Federal Government invests in Whiskey Alpha watercraft company
The federal government has invested $7.35 million in watercraft builder the Whiskey Alpha Project’s development of its next-generation, high-performance watercraft. The investment will support the veteran-owned company’s naval design and manufacturing know-how, which utilises composite material technology and a novel ‘sea blade’ hull to enhance stability and reduce shock. The Government’s Defence Innovation Hub aims for the company’s technologies to replace existing Royal Australian Navy vessels such as Rigid-Hulled Inflatable Boats (RHIBs). In March @AuManufacturing revealed Whiskey Project’s Alpha85.
BusTech and Elphinstone deliver 100th locally-made bus for Tasmania
The joint venture between BusTech and Tasmanian engineering firm Elphinstone has delivered the 100th and final locally made bus for Tasmania completing a $45 million, three year production partnership. The 100 XDI buses (pictured), the first constructed in Tasmania, were built at Wynyard and represent the single largest investment by the state in public transport. The contract created 90 direct and indirect jobs, and featured significant Tasmanian content, with some Tasmanian SMEs now supplying into BusTech’s mainland bus manufacturing operations. The partners also delivered four locally-made hybrid buses for Cradle Mountain, and is now eyeing a next generation of zero-emission public transport vehicles for the state.
Proteomics gets certification, looks to offshore production
Perth biotechnology group Proteomics International Laboratories has received international ISO 13485 certification for its PromarkerD diabetic kidney disease diagnostics tests, prompting it to start looking for an overseas manufacturer of the product. The company said that with wider markets open for the immunoassay test kits, now manufactured under licence in Australia, the company has begun negotiations with northern hemisphere diagnostics manufacturers. Proteomics said the move was necessary to ‘meet anticipated worldwide demand for PromarkerD’. The kits also require specialist reagents.

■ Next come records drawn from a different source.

(** C8: the tokenizer implements the grammar of the tokens, and the
    grammar determines the tokens: [tokenize] returns [tokens] on an input
    exactly when [lex] derives them.  A number is a longest run of digits
    and full stops after a digit, and yields a token only if it parses; a
    column is the text up to the next closing bracket or the end; a
    function name is a longest alphabetic run after an ASCII letter; a
    character that starts no token (a full stop included) is dropped. *)
Theorem tokenize_spec input tokens :
  tokenize input = tokens <-> lex input tokens.
Proof. split; [intros <-; apply tokenize_lex|apply lex_tokenize]. Qed.

(** C10: the number arm, on every run it can meet.  A run of digits is the
    number they spell; a run of digits with one full stop, after at least
    one digit, is the decimal number they spell (correctly rounded); a run
    with a second full stop is consumed whole and pushes no token, whatever
    digits and full stops follow the second one. *)
Theorem tokenize_number int frac more rest :
  int <> [] -> digits int -> digits frac -> number_chars more ->
  stops number_char rest ->
  tokenize (int ++ rest) =
    DaxToken.Number (decimal_to_f64 false (digits_value int) 0) :: tokenize rest /\
  tokenize (int ++ ch "." :: frac ++ rest) =
    DaxToken.Number
      (decimal_to_f64 false (digits_value (int ++ frac)) (- Z.of_nat (length frac)))
    :: tokenize rest /\
  tokenize (int ++ ch "." :: frac ++ ch "." :: more ++ rest) = tokenize rest.
Proof.
  intros Hne Hint Hfrac Hmore Hrest.
  pose proof number_chars_dot as Hdot.
  pose proof (digits_number_chars _ Hint) as Hint'.
  pose proof (digits_number_chars _ Hfrac) as Hfrac'.
  split_and!.
  - rewrite tokenize_number_run, parse_number_digits; try done.
    rewrite <- (app_nil_r int). by apply digits_digit_first.
  - change (int ++ ch "." :: frac ++ rest) with (int ++ (ch "." :: frac) ++ rest).
    rewrite app_assoc, tokenize_number_run, parse_number_decimal;
      auto using digits_digit_first, Forall_app_2.
  - replace (int ++ ch "." :: frac ++ ch "." :: more ++ rest)
      with ((int ++ ch "." :: frac ++ ch "." :: more) ++ rest)
      by (by rewrite <- !app_assoc, <- !app_comm_cons, <- app_assoc).
    rewrite tokenize_number_run, parse_number_two_dots;
      auto 6 using digits_digit_first, Forall_app_2.
Qed.

End LexerProperties.


Lemma tokenize_number_witness :
  tokenize (H := ascii_unicode) (str "12" ++ str ")") =
    DaxToken.Number (decimal_to_f64 false (digits_value (str "12")) 0)
    :: tokenize (H := ascii_unicode) (str ")") /\
  tokenize (H := ascii_unicode) (str "12" ++ ch "." :: str "5" ++ str ")") =
    DaxToken.Number
      (decimal_to_f64 false (digits_value (str "12" ++ str "5"))
         (- Z.of_nat (length (str "5"))))
    :: tokenize (H := ascii_unicode) (str ")") /\
  tokenize (H := ascii_unicode)
    (str "12" ++ ch "." :: str "5" ++ ch "." :: str "3" ++ str ")") =
    tokenize (H := ascii_unicode) (str ")").
Proof.
  refine (tokenize_number (H := ascii_unicode) (str "12") (str "5") (str "3") (str ")")
            _ _ _ _ eq_refl); by vm_compute; repeat constructor.
Defined.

Cronos grows sales of Australian-made cannabis products
Medicinal cannabis manufacturer Cronos Australia boosted revenues in the third quarter by 143 per cent to $1 million Sales of the company’s Australian-grown and manufactured Adaya cannabis oil range have increased 78 per cent month by month with the company planning to launch high-THC flower products. Revenues and patient numbers at its Cannadoc Clinic business increased through face to face and telehealth consultations in Australia and New Zealand. Cronos also launched its CBD performance brand, FCTR in Japan where they are manuactured and Hong Kong. CEO Rodney Cocks said a third consumer brand would be launched by the company.
Cellmid raises $4 million to progress hair loss product
Bio-technology developer Cellmid raised $4.5 million from investors in March, and during the March quarter improved sales of 12 per cent. The company, which is commercialising its Evolis anti-ageing hair care and hair loss products here and in Asia, told investors it was on track to profitability in FY2022 with revenue growth expected in ecommerce, new distribution channels in China and new products launched. Sales in Japan were up 19 per cent in the period and in January Cellmid received its first orders from China distributor Ourui Health Management.
MGC Pharma buys pharmaceutical clinical research company
Phytocannabinoid-based medicines manufacturer MGC Pharma has bought pharmaceutical clinical research company MediCaNL Inc which will design and run clinical drug trials aimed at securing approvals from international regulatory agencies. Two phase one and phase two clinical trials and one phase three clinical trial are planned for the company’s CannEpil, CogniCann and CimetrA products. MGC Pharma paid $6 million for the business which generated $1 million in revenues in 2020 from 11 existing clients.
More positive results for Veyonda in Covid-19 treatment
Sydney anti-cancer treatment company Noxopharm has reported positive interim data from a small group of 18 Covid-19 patients. The data suggests Veyonda, which the company has been commercialising as an anti-cancer drug, provides protection against severe inflammation associated with moderate to severe Covid-19 infections. Inflammation leading to septic shock is a major cause of death in severe cases of the disease. Analysis of the blood of patients involved in the trial revealed none of the biomarkers normally associated with severe disease.